* **Data extract**:
(* ===== verification/Command.v ===== *)
(** * Command: the commands of [crates/par6-proto/src/command.rs]

    The parameter structs, the [Command] sum, the tag and idempotency-key
    projections, and [validate] with its helpers: the range and shape rules a
    command must satisfy before its bytes may travel.  Field names carry a
    prefix for their struct; a [String] is its UTF-8 bytes, a fixed array a
    list whose length the [wt_*] predicates fix.  [wt_Command] is what Rust's
    types guarantee of a value, [validate] what the code checks on top. *)
From Stdlib Require Import SpecFloat.
From S2P Require Import Prelude F64 Wire Enums.

(** ** Bounds *)

Definition MAX_DURATION_S : f64 := f64_3600.
Definition MAX_JOG_DURATION_S : f64 := f64_60.
Definition MAX_WAYPOINTS : Z := 10000.
Definition MAX_SHAPES : Z := 256.
Definition MAX_VEC_ELEMS : Z := 16.

(** ** Parameter structs *)

Record Physical := mkPhysical {
  ph_mass : option f64;
  ph_friction : list f64;
}.

Record Attachment := mkAttachment {
  at_epoch : Z;
  at_allowed_contacts : list bytes;
}.

Record Shape := mkShape {
  sh_kind : bytes;
  sh_params : list f64;
  sh_pose : list f64;
  sh_collision : bool;
  sh_margin : option f64;
  sh_name : bytes;
  sh_physics : option Physical;
  sh_attachment : option Attachment;
}.

Record Stop := mkStop {
  stop_clear_queue : bool;
}.

Record WriteIo := mkWriteIo {
  wio_key : Z;
  wio_port : Z;
  wio_value : Z;
}.

Record Simulator := mkSimulator {
  sim_on : bool;
}.

Record SetExecutionSpeed := mkSetExecutionSpeed {
  ses_scale : f64;
}.

Record Pause := mkPause {
  pause_on : bool;
}.

Record SetGravityComp := mkSetGravityComp {
  sgc_on : bool;
}.

Record SelectProfile := mkSelectProfile {
  spf_profile : bytes;
}.

Record ConnectHardware := mkConnectHardware {
  ch_port : bytes;
}.

Record SetTcpOffset := mkSetTcpOffset {
  sto_key : Z;
  sto_x : f64;
  sto_y : f64;
  sto_z : f64;
}.

Record SetTcpTransform := mkSetTcpTransform {
  stt_key : Z;
  stt_x : f64;
  stt_y : f64;
  stt_z : f64;
  stt_roll : f64;
  stt_pitch : f64;
  stt_yaw : f64;
}.

Record SetPayload := mkSetPayload {
  spl_mass : f64;
  spl_com : list f64;
  spl_inertia : option (list f64);
}.

Record SetCanId := mkSetCanId {
  sci_node : Z;
  sci_new_id : Z;
  sci_force : bool;
}.

Record SaveConfig := mkSaveConfig {
  sc_node : Z;
  sc_force : bool;
}.

Record SetToolId := mkSetToolId {
  sti_node : Z;
  sti_tool_id : Z;
  sti_force : bool;
}.

Record SetStatusRate := mkSetStatusRate {
  ssr_hz : f64;
}.

Record EnterFlashing := mkEnterFlashing {
  ef_assertion : FlashingAssertion;
}.

Record SetPidGains := mkSetPidGains {
  spg_node : Z;
  spg_kpp : f64;
  spg_kpv : f64;
  spg_kiv : f64;
  spg_kpiq : f64;
  spg_kiiq : f64;
  spg_kp : f64;
  spg_kd : f64;
  spg_ilim_ma : f64;
  spg_velocity_limit_ticks_s : f64;
  spg_voltage_limit_mv : Z;
}.

Record SetShapes := mkSetShapes {
  ss_shapes : list Shape;
}.

Record SetCompletionPolicy := mkSetCompletionPolicy {
  scp_policy : CompletionPolicy;
}.

Record PoseQuery := mkPoseQuery {
  pq_frame : option Frame;
}.

Record ServoJ := mkServoJ {
  sj_angles : list f64;
  sj_speed : option f64;
  sj_accel : option f64;
}.

Record ServoJPose := mkServoJPose {
  sjp_pose : list f64;
  sjp_speed : option f64;
  sjp_accel : option f64;
}.

Record ServoL := mkServoL {
  sl_pose : list f64;
  sl_speed : option f64;
  sl_accel : option f64;
}.

Record JogJ := mkJogJ {
  jj_speeds : list f64;
  jj_duration : f64;
  jj_accel : option f64;
}.

Record JogL := mkJogL {
  jl_velocities : list f64;
  jl_duration : f64;
  jl_frame : Frame;
  jl_accel : option f64;
}.

Record Teleport := mkTeleport {
  tp_angles : list f64;
  tp_tool_positions : option (list f64);
}.

Record Home := mkHome {
  home_key : Z;
  home_calibrate : bool;
}.

Record MoveJ := mkMoveJ {
  mj_key : Z;
  mj_angles : list f64;
  mj_duration : option f64;
  mj_speed : option f64;
  mj_accel : option f64;
  mj_blend_radius : option f64;
  mj_rel : bool;
}.

Record MoveJPose := mkMoveJPose {
  mjp_key : Z;
  mjp_pose : list f64;
  mjp_duration : option f64;
  mjp_speed : option f64;
  mjp_accel : option f64;
  mjp_blend_radius : option f64;
}.

Record MoveL := mkMoveL {
  ml_key : Z;
  ml_pose : list f64;
  ml_frame : Frame;
  ml_duration : option f64;
  ml_speed : option f64;
  ml_accel : option f64;
  ml_blend_radius : option f64;
  ml_rel : bool;
}.

Record MoveC := mkMoveC {
  mc_key : Z;
  mc_via : list f64;
  mc_end : list f64;
  mc_frame : Frame;
  mc_duration : option f64;
  mc_speed : option f64;
  mc_accel : option f64;
  mc_blend_radius : option f64;
  mc_rel : bool;
}.

Record MoveS := mkMoveS {
  ms_key : Z;
  ms_waypoints : list (list f64);
  ms_frame : Frame;
  ms_duration : option f64;
  ms_speed : option f64;
  ms_accel : option f64;
  ms_rel : bool;
}.

Record MoveP := mkMoveP {
  mp_key : Z;
  mp_waypoints : list (list f64);
  mp_frame : Frame;
  mp_duration : option f64;
  mp_speed : option f64;
  mp_accel : option f64;
  mp_rel : bool;
}.

Record SelectTool := mkSelectTool {
  st_key : Z;
  st_tool_name : bytes;
  st_variant_key : option bytes;
}.

Record Delay := mkDelay {
  dl_key : Z;
  dl_seconds : f64;
}.

Record Checkpoint := mkCheckpoint {
  ckp_key : Z;
  ckp_label : bytes;
}.

Inductive ToolParam :=
| TP_Bool (b : bool)
| TP_Int (v : Z)
| TP_Float (v : f64)
| TP_Str (s : bytes).

Record ToolAction := mkToolAction {
  ta_key : Z;
  ta_tool_key : bytes;
  ta_action : bytes;
  ta_params : list ToolParam;
}.

Inductive Command :=
| C_Reset
| C_Estop
| C_SetGravityComp (p : SetGravityComp)
| C_Pause (p : Pause)
| C_SetExecutionSpeed (p : SetExecutionSpeed)
| C_Stop (p : Stop)
| C_WriteIo (p : WriteIo)
| C_Simulator (p : Simulator)
| C_SelectProfile (p : SelectProfile)
| C_ResetState
| C_ConnectHardware (p : ConnectHardware)
| C_SetTcpOffset (p : SetTcpOffset)
| C_SetTcpTransform (p : SetTcpTransform)
| C_SetPayload (p : SetPayload)
| C_SetShapes (p : SetShapes)
| C_SetCompletionPolicy (p : SetCompletionPolicy)
| C_EnterFlashing (p : EnterFlashing)
| C_ExitFlashing
| C_SetPidGains (p : SetPidGains)
| C_SetCanId (p : SetCanId)
| C_SaveConfig (p : SaveConfig)
| C_SetToolId (p : SetToolId)
| C_SetStatusRate (p : SetStatusRate)
| C_Ping
| C_Status
| C_Angles
| C_Pose (p : PoseQuery)
| C_Io
| C_Speeds
| C_Tools
| C_Queue
| C_Activity
| C_LoopStats
| C_Profile
| C_Reachable
| C_Error
| C_TcpSpeed
| C_TcpOffset
| C_TcpTransform
| C_ExecutionSpeed
| C_CommandCompletion (index : Z)
| C_ToolStatus
| C_IsSimulator
| C_Shapes
| C_ConfigInfo
| C_Payload
| C_ConfigBundle
| C_BusScan
| C_StatusRate
| C_ServoJ (p : ServoJ)
| C_ServoJPose (p : ServoJPose)
| C_ServoL (p : ServoL)
| C_JogJ (p : JogJ)
| C_JogL (p : JogL)
| C_Teleport (p : Teleport)
| C_ResetLoopStats
| C_Home (p : Home)
| C_MoveJ (p : MoveJ)
| C_MoveJPose (p : MoveJPose)
| C_MoveL (p : MoveL)
| C_MoveC (p : MoveC)
| C_MoveS (p : MoveS)
| C_MoveP (p : MoveP)
| C_SelectTool (p : SelectTool)
| C_Delay (p : Delay)
| C_Checkpoint (p : Checkpoint)
| C_ToolAction (p : ToolAction).

(** ** What the types guarantee *)

(** A fixed array of [n] floats. *)
Definition is_f64s (n : nat) (l : list f64) : bool :=
  (length l =? n)%nat && forallb (is_uint 64) l.
Definition opt_ok {A} (p : A -> bool) (o : option A) : bool :=
  match o with Some a => p a | None => true end.

Definition wt_Physical (p : Physical) : bool :=
  is_opt (is_uint 64) (ph_mass p) && is_f64s 3 (ph_friction p).

Definition wt_Attachment (p : Attachment) : bool :=
  is_uint 64 (at_epoch p) && forallb is_string (at_allowed_contacts p).

Definition wt_Shape (p : Shape) : bool :=
  is_string (sh_kind p) && forallb (is_uint 64) (sh_params p) &&
  forallb (is_uint 64) (sh_pose p) && is_opt (is_uint 64) (sh_margin p) &&
  is_string (sh_name p) && opt_ok wt_Physical (sh_physics p) &&
  opt_ok wt_Attachment (sh_attachment p).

* **Directions**: In the records above, find each line with the word "SetShapes" and copy it.

* **Written reply**:
Record SetShapes := mkSetShapes {
| C_SetShapes (p : SetShapes)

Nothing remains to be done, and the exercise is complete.